III. Factors through which value development is to be achieved.

The following are seen as a variety of sources of influence:

Modeling behaviour – adult members of the school community exhibiting behaviour toward each other and toward children which are reflective of the above values.

Choice of curriculum materials – use of materials that require both individual and cooperative work, that reflect diversity and freedom of expression, that emphasize an individual’s responsibility to the larger group, etc.
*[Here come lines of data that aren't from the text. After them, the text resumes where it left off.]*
Lemma merged_ini_again (old : str) (st : state) :
  tidy (packages st) = true ->
  tidy (Packages st) = true ->
  Forall (fun l => last l = Some LF) (front (readlines old)) ->
  (forall l k v,
     l ∈ section_of (readlines old) -> section_entry l = Some (k, v) ->
     startswith (txt "#") k = false -> name_ok k = true) ->
  (forall l k0 v vG,
     l ∈ section_of (readlines old) ->
     section_entry l = Some (txt "# " ++ k0, v) ->
     (k0, vG) ∈ Packages st -> str_le vG v) ->
  merged_ini (merged_ini old st) st = merged_ini old st.
Proof.
  intros HP HG Hfront Hplain Hclash.
  assert (Hok : forall l, l ∈ section_of (readlines old) -> line_ok l)
    by (intros l Hl; apply (readlines_line_ok old), section_of_elem, Hl).
  set (F := front (readlines old)).
  set (M := merged_packages old st).
  set (L := section_lines M st).
  assert (Hout : merged_ini old st
                 = concat F ++ (txt "[Packages]" ++ LF :: (join [LF] L ++ [LF])))
    by (rewrite merged_ini_parts; reflexivity).
  assert (Hread : readlines (merged_ini old st)
                  = F ++ (txt "[Packages]" ++ [LF])
                      :: readlines (join [LF] L ++ [LF])).
  { rewrite Hout, readlines_lines, readlines_line; [reflexivity| |].
    - apply not_elem_of_txt. reflexivity.
    - apply Forall_forall. intros l Hl. apply line_ok_ended.
      + apply (readlines_line_ok old), front_elem, Hl.
      + rewrite Forall_forall in Hfront. apply Hfront, Hl. }
  destruct (section_of_split F (readlines (join [LF] L ++ [LF]))
              (txt "[Packages]" ++ [LF]) (front_no_header _) eq_refl)
    as [Hf Hs].
  assert (Hsection : merge_section (packages st)
                       (readlines (join [LF] L ++ [LF]))
                     = merge_section (packages st) (map (fun x => x ++ [LF]) L)).
  { destruct L as [|x L'] eqn:HL; [reflexivity|].
    rewrite join_lines by discriminate.
    rewrite <- (app_nil_r (concat _)), readlines_lines.
    - rewrite app_nil_r. reflexivity.
    - apply Forall_forall. intros l Hl.
      apply list_elem_of_fmap in Hl as (y & -> & Hy). exists y. split; [|reflexivity].
      apply (line_no_lf st (section_of (readlines old)) HP HG Hok Hplain).
      fold (merged_packages old st). fold M. fold L. rewrite HL. exact Hy. }
  rewrite merged_ini_parts at 1. unfold merged_packages at 1.
  rewrite Hread, Hf, Hs, Hsection. unfold make_packages_section.
  subst L M F. unfold merged_packages.
  rewrite (second_run_lines st (section_of (readlines old))
             HP HG Hok Hplain Hclash).
  rewrite merged_ini_parts. reflexivity.
Qed.

Lemma maybe_update_ini_none (text : str) (st : state) :
  maybe_update_ini text st = None <-> merged_ini text st = text.
Proof.
  unfold maybe_update_ini. rewrite concat_readlines.
  destruct (decide (merged_ini text st = text)) as [Heq|Hne].
  - rewrite bool_decide_eq_false_2 by tauto. tauto.
  - rewrite bool_decide_eq_true_2 by exact Hne. split; [discriminate|contradiction].
Qed.

Lemma ini_after_merged (old : str) (st : state) :
  ini_after old st = merged_ini old st.
Proof.
  unfold ini_after.
  destruct (maybe_update_ini old st) as [new|] eqn:Hrun.
  - unfold maybe_update_ini in Hrun.
    destruct (bool_decide _) in Hrun; [|discriminate].
    injection Hrun as <-. reflexivity.
  - apply maybe_update_ini_none in Hrun. symmetry. exact Hrun.
Qed.

(** C1, as the code has it.  The file is written exactly when the
    reconstructed text differs from the text on the disk.  And the merge is
    idempotent for a registry and a package set whose names and resolver ids
    are as [read_ini] stores them (stripped, without equals sign or line
    feed) with names that begin after the comment mark in character order,
    as letters do, on a settings file in which every line in front of the
    Packages section ends with a line feed, every uncommented key of the
    section is such a name, and no commented entry [# name = id] for a name
    of the registry carries an id that sorts before the registry's: then the
    second run reconstructs the text that the first run left and writes
    nothing. *)
Theorem merge_idempotent (old : str) (st : state) :
  tidy (packages st) = true ->
  tidy (Packages st) = true ->
  Forall (fun l => last l = Some LF) (front (readlines old)) ->
  (forall l k v,
     l ∈ section_of (readlines old) -> section_entry l = Some (k, v) ->
     startswith (txt "#") k = false -> name_ok k = true) ->
  (forall l k0 v vG,
     l ∈ section_of (readlines old) ->
     section_entry l = Some (txt "# " ++ k0, v) ->
     (k0, vG) ∈ Packages st -> str_le vG v) ->
  merged_ini (ini_after old st) st = ini_after old st
  /\ maybe_update_ini (ini_after old st) st = None
  /\ (forall text,
        maybe_update_ini text st = None <-> merged_ini text st = text).
Proof.
  intros HP HG Hfront Hplain Hclash.
  pose proof (merged_ini_again old st HP HG Hfront Hplain Hclash) as Hagain.
  rewrite ini_after_merged. split; [exact Hagain|]. split.
  - apply maybe_update_ini_none, Hagain.
  - intros text. apply maybe_update_ini_none.
Qed.

Lemma merge_idempotent_witness :
  let st := set_packages [(txt "Gtk", txt "gtk+-3.0")]
              (set_Packages [(txt "Gee", txt "gee-0.8"); (txt "Gio", txt "gio-2.0")]
                 (Model_init [] [] [] false)) in
  let old := txt "[General]" ++ [LF] ++ txt "[Packages]" ++ [LF]
               ++ txt "# Gee = gee-0.9" ++ [LF] ++ txt "Gtk = gtk+-3.0" ++ [LF] in
  ini_after old st
    = txt "[General]" ++ [LF] ++ txt "[Packages]" ++ [LF]
        ++ txt "# Gee = gee-0.8" ++ [LF] ++ txt "# Gee = gee-0.9" ++ [LF]
        ++ txt "# Gio = gio-2.0" ++ [LF] ++ txt "Gtk = gtk+-3.0" ++ [LF]
  /\ maybe_update_ini (ini_after old st) st = None.
Proof.
  intros st old. split; [vm_compute; reflexivity|].
  refine (proj1 (proj2 (merge_idempotent old st _ _ _ _ _)));
    try (vm_compute; reflexivity).
  - repeat constructor.
  - intros l k v Hl He Hk. apply list_elem_of_In in Hl. vm_compute in Hl.
    destruct Hl as [<-|[<-|[]]]; vm_compute in He;
      injection He as <- <-; vm_compute in Hk; (discriminate || reflexivity).
  - intros l k0 v vG Hl He HG.
    apply list_elem_of_In in Hl. vm_compute in Hl.
    apply list_elem_of_In in HG. vm_compute in HG.
    destruct Hl as [<-|[<-|[]]]; vm_compute in He; try discriminate.
    injection He as <- <-.
    destruct HG as [HG|[HG|[]]]; try discriminate HG.
    injection HG as <-. vm_compute. reflexivity.
Defined.

(** C1 as the claim states it fails in three ways, each on a second run
    that writes a text other than the one the first run left: a commented
    entry with an older resolver id than the registry's; a file without a
    Packages section whose last line has no line feed; and a key that sorts
    before the comment mark. *)
Lemma merge_not_idempotent :
  let st := Model_init [] [] [] false in
  let bare := set_Packages [] st in
  let run := fun text s => maybe_update_ini text s in
  (exists x1 x2,
     run (txt "[Packages]" ++ [LF] ++ txt "# Gtk = gtk+-2.0" ++ [LF]) st = Some x1
     /\ run x1 st = Some x2 /\ x1 <> x2)
  /\ (exists x1 x2,
        run (txt "[General]") bare = Some x1
        /\ run x1 bare = Some x2 /\ x1 <> x2)
  /\ (exists x1 x2,
        run (txt "[Packages]" ++ [LF] ++ txt "# !a = 2" ++ [LF]
               ++ txt "!a = 1" ++ [LF]) bare = Some x1
        /\ run x1 bare = Some x2 /\ x1 <> x2).
Proof.
  repeat split; eexists; eexists;
    (split; [vm_compute; reflexivity|split; [vm_compute; reflexivity|discriminate]]).
Qed.

(** ** After the last pending package

    [update_packages] compiles a new alternation only while names remain
    pending; when the registry becomes empty the scanner keeps the pattern
    that still holds the last name.  On Windows with an archive asked for
    and no version found yet the scan goes on, and the next line that names
    that package ends it with [KeyError].  The same happens at the first
    word boundary when the registry is empty from the start, where the
    alternation is compiled from no name at all. *)
Lemma emptied_registry_raises :
  let only_gtk := set_Packages [(txt "Gtk", txt "gtk+-3.0")]
                    (Model_init [] [] [] true) in
  let none := set_Packages [] (Model_init [] [] [] true) in
  scan true
    [(txt "main.vala",
      txt "Gtk.init(ref args);" ++ [LF] ++ txt "Gtk.main();" ++ [LF])]
    only_gtk
  = Raise (KeyError (txt "Gtk"))
  /\ handled_by_main (KeyError (txt "Gtk")) = false
  /\ scan true [(txt "main.vala", txt "void main() {}" ++ [LF])] none
     = Raise (KeyError []).
Proof. vm_compute. repeat split; reflexivity. Qed.

(** * Further properties *)

(** ** Reading the master file *)

Lemma read_ini_item_master (glob : str -> list str) (category : Category)
    (line : str) (st : state) :
  exists st',
    read_ini_item glob category line true st = Ok st'
    /\ packages st' = packages st
    /\ forall k, dict_in k (Packages st) = true ->
                 dict_in k (Packages st') = true.
Proof.
  unfold read_ini_item.
  destruct (is_template category).
  { eexists. split; [reflexivity|].
    destruct (add_template_line_registry category line st) as [-> ->]. auto. }
  destruct (decide (category = EXTRA_FILES)).
  { eexists. split; [reflexivity|]. split; [reflexivity|auto]. }
  destruct (split "=" 2 line) as [|p0 [|p1 [|p2 ps]]];
    try (eexists; split; [reflexivity|]; split; [reflexivity|auto]).
  destruct (decide (category = PACKAGES)).
  - eexists. split; [reflexivity|]. split; [reflexivity|].
    intros k Hk. cbn [set_Packages Packages]. rewrite dict_in_set, Hk.
    apply orb_true_r.
  - eexists. split; [reflexivity|].
    destruct (set_general_item_registry (casefold (strip p0)) (strip p1) st)
      as [-> ->]. auto.
Qed.

Lemma read_ini_category_registry (category : Category) (line : str)
    (st : state) :
  Packages (read_ini_category category line st).2 = Packages st
  /\ packages (read_ini_category category line st).2 = packages st.
Proof.
  unfold read_ini_category. destruct (find_char "]" line); [|split; reflexivity].
  repeat (destruct (decide _); [split; reflexivity|]). split; reflexivity.
Qed.

Lemma read_ini_line_master (glob : str -> list str) (cs : Category * state)
    (line : str) :
  exists cs',
    read_ini_line glob true cs line = Ok cs'
    /\ packages cs'.2 = packages cs.2
    /\ forall k, dict_in k (Packages cs.2) = true ->
                 dict_in k (Packages cs'.2) = true.
Proof.
  destruct cs as [category st]. unfold read_ini_line.
  destruct (negb (startswith (txt "[") line) && is_template category).
  { eexists. split; [reflexivity|]. cbn [snd].
    destruct (add_template_line_registry category line st) as [-> ->]. auto. }
  destruct (bool_decide (strip line = []) || startswith (txt "#") (strip line)).
  { eexists. split; [reflexivity|]. auto. }
  destruct (startswith (txt "[") (strip line)).
  { eexists. split; [reflexivity|].
    destruct (read_ini_category_registry category (strip line) st) as [-> ->].
    auto. }
  destruct (read_ini_item_master glob category (strip line) st)
    as (st' & -> & Hp & HG).
  eexists. split; [reflexivity|]. auto.
Qed.

(** X1: once the master settings file is opened and decoded, the reading
    of its text never raises, whatever the text, as long as the expansion
    of file names returns for the patterns of its extra files; it leaves
    the project's packages alone, and no name of the registry gets
    lost. *)
Theorem master_read_never_raises (glob : str -> list str) (text : str)
    (st : state) :
  exists st',
    read_ini glob text true st = Ok st'
    /\ packages st' = packages st
    /\ forall k, dict_in k (Packages st) = true ->
                 dict_in k (Packages st') = true.
Proof.
  unfold read_ini.
  assert (H : forall lines cs, exists cs',
            read_ini_lines glob true lines cs = Ok cs'
            /\ packages cs'.2 = packages cs.2
            /\ forall k, dict_in k (Packages cs.2) = true ->
                         dict_in k (Packages cs'.2) = true).
  { induction lines as [|l lines IH]; intros cs; simpl.
    - exists cs. auto.
    - destruct (read_ini_line_master glob cs l) as (cs1 & -> & Hp1 & HG1).
      destruct (IH cs1) as (cs2 & H2 & Hp2 & HG2). exists cs2.
      split; [exact H2|]. split; [congruence|auto]. }
  destruct (H (readlines text) (GENERAL, st)) as (cs' & -> & Hp & HG).
  exists cs'.2. auto.
Qed.

(** ** Reading a project's file *)

Lemma read_ini_item_raises (glob : str -> list str) (category : Category)
    (line : str) (master : bool) (st : state) (e : exn) :
  read_ini_item glob category line master st = Raise e ->
  master = false /\ category = PACKAGES
  /\ exists key value,
       package_entry line = Some (key, value)
       /\ dict_in key (Packages st) = false /\ e = KeyError key.
Proof.
  unfold read_ini_item, package_entry.
  destruct (is_template category); [discriminate|].
  destruct (decide (category = EXTRA_FILES)); [discriminate|].
  destruct (split "=" 2 line) as [|p0 [|p1 [|p2 ps]]]; try discriminate.
  destruct (decide (category = PACKAGES)); [|discriminate].
  destruct master; [discriminate|]. cbn [set_packages Packages].
  destruct (dict_in _ (Packages st)) eqn:Hin; [discriminate|].
  intros [= <-]. repeat split; try assumption. eauto.
Qed.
Social reinforcement – humans are inherently social animals dependent on love and recognition for survival. Behaviour expressive of the above values will be given support via this mode of influence.

Organization of interpersonal relations in the program to shift the source of influence from formal authority to functional competence.

The organization of time and space in the program can be seen as a media through which value priorities can be carried. Activities are to be organized so that all program objectives receive equal importance. There should be no perception of a core and fringe activities.

By maintaining and fostering a heterogeneous community (in terms of background and life style) the value of diversity can be fostered.


IV. Some other issues

When the school opens in September 1972 the minimum areas to be offered will be language arts, computational instruction, and sensory development (music, art, drama, other self-expression forms) and what community inputs can be provided.

The materials chosen and constructed will be constrained by consideration of: teacher capabilities, the need to reflect variety of learning styles, value emphases, and community resources.

The material should be such that knowledge areas to be presented are embedded in the context of some relevant life settings, rather than for example, computation taught in the abstract.

The teachers in program will need to have the following capabilities:
professionally knowledgeable about the use of resources;

capable of devising environments that vary in their assumptions about learning;

ability to work with the community and reflect in behaviour the dominant community values;

be able to diagnose children’s behaviour in terms of what values it represents;

capable of relating well to kids;

ability to facilitate continuous curriculum development.

Once the program is approved, a procedure needs to be devised for the continuous monitoring and evaluation of the program.

Ideally, we would like to see the program organized into four learning centers: science, arts, communications (language development including arithmetic) and community-related projects. There would be no separate area for primary children but rather material would be available in each of the above areas for both younger and older kids.

Additionally, staff and community would be responsible for trying to foster activities in each of these areas which were integrally interlinked.


V. Governance

Head teacher to be appointed as soon as possible.

School to be governed by a staff-community council.

With regard to internal conflict:
An individual’s rights are always subject to the rights of the community –
a child or teacher does not have complete freedom.

For older children “reality centered” (natural consequences) control is appropriate.
More directiveness (I think they meant “direction”), however, would be used with younger children.